INVESTMENT

How we read a deck.

The legacy criteria, written so a founder can read them in five minutes and tell whether to send the deck.

We are focused on four investment opportunities: drug discovery in first-in-class or new biology, innovative platform technologies, spin-outs from the Taiho pipeline, and medical device / diagnostics / digital health when paired tightly to a therapeutic asset.

INVESTMENT SECTORS

Where we put the check.

Four sectors from the legacy investment criteria, kept as-is. The first three account for most of the check writing; the fourth is opportunistic.

  • Drug discovery — first-in-class or new biology

    Small molecules, biologics, and protein-degrader programs working on targets that pharma has not solved yet. Anavo, Halda, Magnet Biomedicine all entered here.

  • Innovative platform technologies for drug discovery

    RIPTAC, RNA, induced proximity, AI-led chemistry, undruggable-target screening. We back the platform when the first program coming off it is something we would have funded on its own.

  • Spin-out opportunities from Taiho pipelines

    Programs Taiho Pharmaceutical has stewarded inside its R&D walls and is ready to externalize, alone or with a co-founder. Less common than the other three; usually the highest-conviction.

  • Medical device, diagnostics, digital health (opportunistic)

    Adjacent areas we look at when the company is paired tightly to a therapeutic program — companion diagnostics for an oncology asset, a digital tool for adherence in a urology indication.

INVESTMENT CRITERIA

How we read a deck.

The short version of how we make decisions, by therapeutic area. The long version is on the criteria page, with the diligence questions we actually ask.

Therapeutic areaEntry stageInitial checkGeographyBoard involvementDetail link
OncologyResearch to pre-IND$3M–$15MUS, EU, JapanVoting seat or observerDetail
ImmunologyPre-IND to phase I$5M–$20MUS, EU, JapanVoting seatDetail
UrologyPre-IND to proof-of-concept$3M–$12MUS, EUVoting seat or observerDetail
Adjacent platformsSeed to series B$2M–$10MGlobalObserverDetail

MODALITY & STAGE

What we look at, and when.

Modality

No religious view on modality. The question is whether the program is the right shape for the biology, not whether it fits a preferred chemistry.

  • Small molecules
  • Biologics
  • Gene / cell therapy

Stage

Most of the portfolio came in at research to pre-IND. A few we picked up at IND or proof-of-concept when the science was right.

  • Research to pre-IND
  • IND to PoC (opportunistic)

WHAT WE ASK

The diligence questions, before the meeting.

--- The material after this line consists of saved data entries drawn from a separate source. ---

Definition local_step : psystem → psystem → Prop := action_step local_action.

(** A step of the producer alone, or the return of a call it waits for. *)
Definition stopping_step : psystem → psystem → Prop := action_step (λ a, local_action a || call_returns a).

Lemma action_reachable f s s' : reachable_system s → rtc (action_step f) s s' → reachable_system s'.
Proof using.
  intros Hr Hl. etrans; [exact Hr|]. eapply rtc_subrel; [|exact Hl]. intros x y (a & _ & ? & ?). by exists a.
Qed.

Lemma publisher_steps_local i n s s' : nsteps (publisher_step i) n s s' → rtc local_step s s'.
Proof using.
  intros Hn. induction Hn as [|n s1 s2 s3 (e & Hev & He) _ IH]; [reflexivity|]. eapply rtc_l; [|exact IH]. by exists (DoPublisher i e).
Qed.

Definition returned_all (s : psystem) (k : nat) : Prop :=
  ∀ i b, (i < k)%nat → ys_publishers s !! i = Some b → pub_rank (pb_phase b) = 0%nat.

Lemma publishers_finish s k :
  reachable_system s → ∃ s', rtc local_step s s' ∧ returned_all s' k
  ∧ pr_shutdown (ys_producer s') = pr_shutdown (ys_producer s) ∧ length (ys_publishers s') = length (ys_publishers s).
Proof using Hconfig.
  intros Hr. induction k as [|k (s1 & Hrun & Hall & Hsh & Hlen)].
  { exists s. split_and!; [reflexivity|intros i b; lia|done|done]. }
  pose proof (action_reachable _ _ _ Hr Hrun) as Hr1. destruct (ys_publishers s1 !! k) as [b|] eqn:Hk.
  - destruct (publisher_finishes s1 k b Hr1 Hk) as (n & s2 & x & _ & Hn & Hx & Hp & Hsh2).
    exists s2. split_and!; [etrans; [exact Hrun|by eapply publisher_steps_local]| |congruence|rewrite Hp, length_insert; done].
    intros i b' Hi Hb'. rewrite Hp in Hb'. destruct (insert_pub _ _ _ _ _ _ Hk Hb') as [[-> ->]|[Hne Hb2]]; [done|].
    apply (Hall i b'); [lia|done].
  - exists s1. split_and!; [done| |done|done]. intros i b Hi Hb. destruct (decide (i = k)) as [-> |]; [congruence|].
    apply (Hall i b); [lia|done].
Qed.

(** [finishShutdown] closes the current generation after [stopEvents]. *)
Definition stop_ok (s : psystem) : Prop :=
  match ys_finisher s with FinishClosing | FinishWaiting => ys_stopped s = true | _ => True end.

Lemma fin_step_stop s e s' : fin_step s e = Some s' → stop_ok s → stop_ok s'.
Proof using.
  intros Hstep Hok. unfold fin_step in Hstep. unfold stop_ok in Hok. destruct (ys_finisher s), e; try done.
  - destruct (pr_shutdown _); try done. destruct (_ || _); [|done]. by injection Hstep as <-.
  - destruct (TryLock _) as [[|] m]; [destruct (Unlock m); [|done]|]; by injection Hstep as <-.
  - by injection Hstep as <-.
  - destruct (ys_gens s !! current s) as [G|]; [|done]. destruct (close_gen _ _ _). by injection Hstep as <-.
  - destruct (pr_events _); try done. destruct (endShutdown _); [|done]. by injection Hstep as <-.
Qed.

Lemma reachable_stop s : reachable_system s → stop_ok s.
Proof using.
  intros Hr. eapply (rtc_invariant system_step stop_ok) in Hr; [done| |done]. clear s Hr. intros s s' (a & _ & Hstep) Hok.
  assert (ys_finisher s' = ys_finisher s → ys_stopped s' = ys_stopped s → stop_ok s') as Hsame
    by (unfold stop_ok in *; by intros -> ->).
  destruct a as [publication|i e|e|n ce re| | |e|g e| |]; simpl in Hstep;
    unfold do_publish, closer_step, sup_step, sup_case, sup_install in Hstep.
  2: apply pub_step_trans in Hstep as (b & p & m & og & closers & x & _ & _ & ->); by apply Hsame.
  6: by eapply fin_step_stop.
  all: clear Hok; apply Hsame; clear Hsame; repeat case_match; by simplify_eq.
Qed.

(** How far the event goroutine of a stopped producer is from its end. *)
Definition sup_rank (x : supervisor) : nat :=
  match x with
  | SupEnded => 8 | SupUnblocked => 7 | SupMarked => 6 | SupFailed => 5 | SupClosed => 4 | SupInstalled => 4
  | SupRecovering => 3 | SupRunning => 3 | SupReturned => 1 | SupDone => 0
  end.

Lemma failAll_some t order : wf t → ∃ n t', failAll t PublishAmbiguous order = Some (n, t').
Proof using.
  intros Hwf. unfold failAll. destruct (fail_each_ok t PublishAmbiguous order Hwf eq_refl) as (t' & -> & _). simpl. eauto.
Qed.

Lemma sup_progress s :
  corr s → sync s → ys_stopped s = true → sup_rank (ys_supervisor s) ≠ 0%nat →
  ∃ s', stopping_step s s' ∧ (sup_rank (ys_supervisor s') < sup_rank (ys_supervisor s))%nat
  ∧ ys_finisher s' = ys_finisher s ∧ ys_publishers s' = ys_publishers s ∧ pr_shutdown (ys_producer s') = pr_shutdown (ys_producer s).
Proof using.
  intros Hcorr Hsync Hstop Hrank.
  assert (∃ G, ys_gens s !! current s = Some G) as [G Hg].
  { unfold current. pose proof (sn_gens _ Hsync). destruct (ys_gens s); [done|]. apply lookup_lt_is_Some. simpl. lia. }
  pose proof (gi_wf _ (co_gens _ Hcorr _ _ Hg)) as Hwf.
  set (order := (map_to_list (tr_sequence (gn_tracker G))).*1).
  assert (ranges s order) as Hranges by (intros G' HG'; rewrite Hg in HG'; by injection HG' as <-).
  destruct (failAll_some (gn_tracker G) order Hwf) as (n & t & Hf).
  assert (∀ e s', (local_action (DoSupervisor e) || call_returns (DoSupervisor e)) = true → scheduled s (DoSupervisor e) → sup_step s e = Some s' →
    (sup_rank (ys_supervisor s') < sup_rank (ys_supervisor s))%nat ∧ ys_finisher s' = ys_finisher s
    ∧ ys_publishers s' = ys_publishers s ∧ pr_shutdown (ys_producer s') = pr_shutdown (ys_producer s) →
    ∃ s', stopping_step s s' ∧ (sup_rank (ys_supervisor s') < sup_rank (ys_supervisor s))%nat ∧ ys_finisher s' = ys_finisher s
      ∧ ys_publishers s' = ys_publishers s ∧ pr_shutdown (ys_producer s') = pr_shutdown (ys_producer s)) as Hdo.
  { intros e s' Ha Hs He Hrest. exists s'. split; [|done]. by exists (DoSupervisor e). }
  destruct (ys_supervisor s) eqn:Hx; simpl in Hrank; [..|done].
  - eapply (Hdo (SupCase GenStop order)); [done|done|unfold sup_step; rewrite Hg, Hx; unfold sup_case; simpl; rewrite Hstop, Hf; done|].
    simpl. split_and!; [lia|done..].
  - eapply (Hdo SupGo); [done|done|unfold sup_step; by rewrite Hg, Hx|]. simpl.
    split_and!; [lia|done|done|apply (setBlocked_phases (ys_producer s) false)].
  - eapply (Hdo SupGo); [done|done|unfold sup_step; by rewrite Hg, Hx|]. simpl.
    split_and!; [lia|done|done|apply (markRecovering_phases (ys_producer s))].
  - eapply (Hdo (SupFail order)); [done|done|unfold sup_step; by rewrite Hg, Hx, Hf|]. simpl. split_and!; [lia|done..].
  - eapply (Hdo (SupClose None None)); [done|done|unfold sup_step; by rewrite Hg, Hx|]. simpl. split_and!; [lia|done..].
  - eapply (Hdo SupGo); [done|done|unfold sup_step; by rewrite Hg, Hx|]. simpl. split_and!; [lia|done..].
  - eapply (Hdo SupExhausted); [done|done|unfold sup_step; by rewrite Hg, Hx|]. cbn [ys_supervisor with_supervisor sup_rank].
    split_and!; [lia|done|done|apply (finishRecovery_phases (ys_producer s) false)].
  - eapply (Hdo SupGo); [done|done|unfold sup_step; by rewrite Hg, Hx|]. cbn [ys_supervisor with_supervisor sup_rank].
    split_and!; [lia|done|done|apply (finishRecovery_phases (ys_producer s) true)].
  - eapply (Hdo SupGo); [done|done|unfold sup_step; by rewrite Hg, Hx|]. simpl.
    split_and!; [lia|done|done|apply (setBlocked_phases (ys_producer s) false)].
Qed.

(** How far [finishShutdown] is from its end. *)
Definition fin_rank (s : psystem) : nat :=
  match pr_shutdown (ys_producer s), ys_finisher s with
  | ShutdownDone, _ => 0
  | _, FinishWaiting => 1
  | _, FinishClosing => 2
  | _, FinishStopping => 3
  | _, FinishTrying => 4
  | _, FinishIdle => 5
  end.

Definition shutdown_measure (s : psystem) : nat := (9 * fin_rank s + sup_rank (ys_supervisor s))%nat.

Lemma sup_rank_bound x : (sup_rank x <= 8)%nat.
Proof using. destruct x; simpl; lia. Qed.

(** A step of [finishShutdown], as the progress it makes. *)
Lemma fin_measure s e s' :
  (local_action (DoFinisher e) || call_returns (DoFinisher e)) = true →
  fin_step s e = Some s' → ys_supervisor s' = ys_supervisor s → (fin_rank s' < fin_rank s)%nat →
  stopping_step s s' ∧ (shutdown_measure s' < shutdown_measure s)%nat.
Proof using.
  intros Ha He Hsup Hlt. split; [by exists (DoFinisher e)|]. unfold shutdown_measure. rewrite Hsup. lia.
Qed.

Lemma shutdown_progress s :
  reachable_system s → pr_shutdown (ys_producer s) ≠ ShutdownIdle → pr_shutdown (ys_producer s) ≠ ShutdownDone →
  ∃ s', (stopping_step s s' ∧ (shutdown_measure s' < shutdown_measure s)%nat)
  ∧ ys_publishers s' = ys_publishers s ∧ pr_shutdown (ys_producer s') ≠ ShutdownIdle.
Proof using Hconfig.
  intros Hr Hidle Hdone. pose proof (reachable_sync _ _ Hconfig s Hr) as Hsync. pose proof (reachable_corr _ _ Hconfig s Hr) as Hcorr.
  pose proof (reachable_producer _ _ Hconfig s Hr) as Hpi. pose proof (reachable_stop s Hr) as Hstop.
  pose proof (sn_finisher _ Hsync) as Hf. unfold stop_ok in Hstop. destruct (ys_finisher s) eqn:Hx.
  - assert (pr_shutdown (ys_producer s) = ShutdownDraining) as Hs by (by destruct (pr_shutdown _)).
    eexists. split; [eapply (fin_measure s (FinBegin true) _ eq_refl)|]; [unfold fin_step; by rewrite Hx, Hs, orb_true_r|done| |done].
    unfold fin_rank. simpl. rewrite Hs, Hx. lia.
  - assert (∃ s', fin_step s FinGo = Some s' ∧ ys_supervisor s' = ys_supervisor s ∧ ys_finisher s' = FinishStopping
      ∧ ys_publishers s' = ys_publishers s ∧ pr_shutdown (ys_producer s') = pr_shutdown (ys_producer s)) as (s' & E1 & E2 & E3 & E4 & E5).
    { unfold fin_step. rewrite Hx. pose proof (exclusive_try _ _ (sn_mutex _ Hsync)) as Ht.
      destruct (TryLock (ys_mutex s)) as [[|] m]; [destruct Ht as (m' & -> & _)|]; eexists; (split; [reflexivity|done]). }
    exists s'. split; [apply (fin_measure s FinGo _ eq_refl); [done|done|]|by rewrite E5]. unfold fin_rank. rewrite E3, E5, Hf, Hx. lia.
  - eexists. split; [eapply (fin_measure s FinGo _ eq_refl)|]; [unfold fin_step; by rewrite Hx|done| |done].
    unfold fin_rank. simpl. rewrite Hf, Hx. lia.
  - assert (∃ G, ys_gens s !! current s = Some G) as [G Hg].
    { unfold current. pose proof (sn_gens _ Hsync). destruct (ys_gens s); [done|]. apply lookup_lt_is_Some. simpl. lia. }
    destruct (close_gen G None None) as [err G'] eqn:Hc.
    eexists. split; [eapply (fin_measure s (FinClose None None) _ eq_refl)|]; [unfold fin_step; by rewrite Hx, Hg, Hc|done| |done].
    unfold fin_rank. simpl. rewrite Hf, Hx. lia.
  - destruct (decide (sup_rank (ys_supervisor s) = 0%nat)) as [Hz|Hnz].
    + assert (pr_events (ys_producer s) = EventsDone) as He by (rewrite (sn_events _ Hsync); by destruct (ys_supervisor s)).
      destruct (endShutdown_ok _ Hf He Hpi) as (p & Hp & Hpi').
      eexists. split; [eapply (fin_measure s FinGo _ eq_refl)|]; [unfold fin_step; by rewrite Hx, He, Hp|done|..];
        unfold endShutdown in Hp; destruct (close _); [|done| |done]; injection Hp as <-; [|done].
      unfold fin_rank. simpl. rewrite Hf, Hx. lia.
    + destruct (sup_progress s Hcorr Hsync Hstop Hnz) as (s' & Hl & Hlt & Hfin & Hpubs & Hsh).
      exists s'. split; [split; [done|]|by rewrite Hsh]. unfold shutdown_measure, fin_rank. rewrite Hsh, Hf, Hfin, Hx. lia.
Qed.

Lemma shutdown_runs s :
  reachable_system s → pr_shutdown (ys_producer s) ≠ ShutdownIdle →
  ∃ s', rtc stopping_step s s' ∧ pr_shutdown (ys_producer s') = ShutdownDone ∧ ys_publishers s' = ys_publishers s.
Proof using Hconfig.
  remember (shutdown_measure s) as k eqn:Hk. revert s Hk. induction (lt_wf k) as [k _ IH]. intros s -> Hr Hne.
  assert (pr_shutdown (ys_producer s) = ShutdownDone ∨ pr_shutdown (ys_producer s) ≠ ShutdownDone) as [Hd|Hnd]
    by (destruct (pr_shutdown _); auto; right; done).
  { exists s. by split_and!. }
  destruct (shutdown_progress s Hr Hne Hnd) as (s1 & (Hl & Hlt) & Hp & Hne1).
  destruct (IH _ Hlt s1 eq_refl) as (s' & Hrun & Hd & Hp'); [by eapply action_reachable, rtc_once|done|].
  exists s'. split_and!; [by eapply rtc_l|done|congruence].
Qed.

(** C8: a shutdown can always complete.  From every reachable state in which
    [Shutdown] was called the producer's goroutines can go on by themselves, without
    any call of the client returning, to a state in which every publication admitted
    before has returned; and from there, once the client's close calls and a
    recovery in progress return, to a state in which the shutdown is done, none is in
    flight and the observation stream is closed.  No event of the broker and no
    action of the application is needed. *)
Theorem producer_can_shut_down s :
  reachable_system s → pr_shutdown (ys_producer s) ≠ ShutdownIdle →
  ∃ s1 s', rtc local_step s s1 ∧ rtc stopping_step s1 s'
  ∧ length (ys_publishers s1) = length (ys_publishers s) ∧ ys_publishers s' = ys_publishers s1
  ∧ (∀ b, b ∈ ys_publishers s1 → ∃ a r err, pb_phase b = PubDone a r err)
  ∧ pr_shutdown (ys_producer s') = ShutdownDone
  ∧ pr_active (ys_producer s') = 0 ∧ os_close (pr_observations (ys_producer s')) = CloseDone
  ∧ Producer_Readiness (ys_producer s') = ReadinessNotReady.
Proof using Hconfig.
  intros Hr Hne. destruct (publishers_finish s (length (ys_publishers s)) Hr) as (s1 & Hrun1 & Hall & Hsh & Hlen).
  pose proof (action_reachable _ _ _ Hr Hrun1) as Hr1. rewrite <- Hsh in Hne.
  destruct (shutdown_runs s1 Hr1 Hne) as (s' & Hrun2 & Hd & Hp). pose proof (action_reachable _ _ _ Hr1 Hrun2) as Hr2.
  assert (∀ b, b ∈ ys_publishers s1 → pub_rank (pb_phase b) = 0%nat) as Hret.
  { intros b [i Hi]%list_elem_of_lookup_1. eapply Hall; [|exact Hi]. rewrite <- Hlen. by eapply lookup_lt_Some. }
  pose proof (reachable_producer _ _ Hconfig s' Hr2) as Hpi.
  exists s1, s'. split_and!; [done..| |done| |by eapply stopped_stream|by eapply stopped_not_ready].
  - intros b Hb. apply Hret in Hb. destruct (pb_phase b); try done; eauto.
  - rewrite (sn_active _ (reachable_sync _ _ Hconfig s' Hr2)), Hp.
    assert (tally unreleased (ys_publishers s1) = 0%nat) as ->; [|done].
    apply tally_none. intros b Hb. apply Hret in Hb. unfold unreleased. by destruct (pb_phase b).
Qed.
End Returns.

A short list of the questions that come up in the first hour. None of them are gotchas. They are the questions a chemist or a regulatory lead at Taiho would ask anyway; we ask them before the term sheet so the conversation after is about the science.

  1. Q01

    What does first-in-class mean for your target?

    Specifically: what has the field tried, what worked, what was the failure mode, and what about your approach makes the failure mode not apply.

  2. Q02

    Which animal model would change your mind?

    A working hypothesis becomes a program when there is an experiment that could falsify it. We want to know which one you would run if you had the budget.

  3. Q03

    Where does the molecule fail in PK / PD?

    Every chemistry has a failure mode. We are more comfortable with founders who can name theirs than ones who say there is not one yet.

  4. Q04

    Who is the first patient, in the first study, on the first day?

    A specific patient at a specific site with specific inclusion criteria. The answer is rarely on the first slide; it is usually on the slide we ask for.

  5. Q05

    What is the FDA conversation you are most worried about?

    Pre-IND, IND, end-of-phase II. The conversation Taiho has walked through with regulators on commercial products. We are happy to walk it again with you.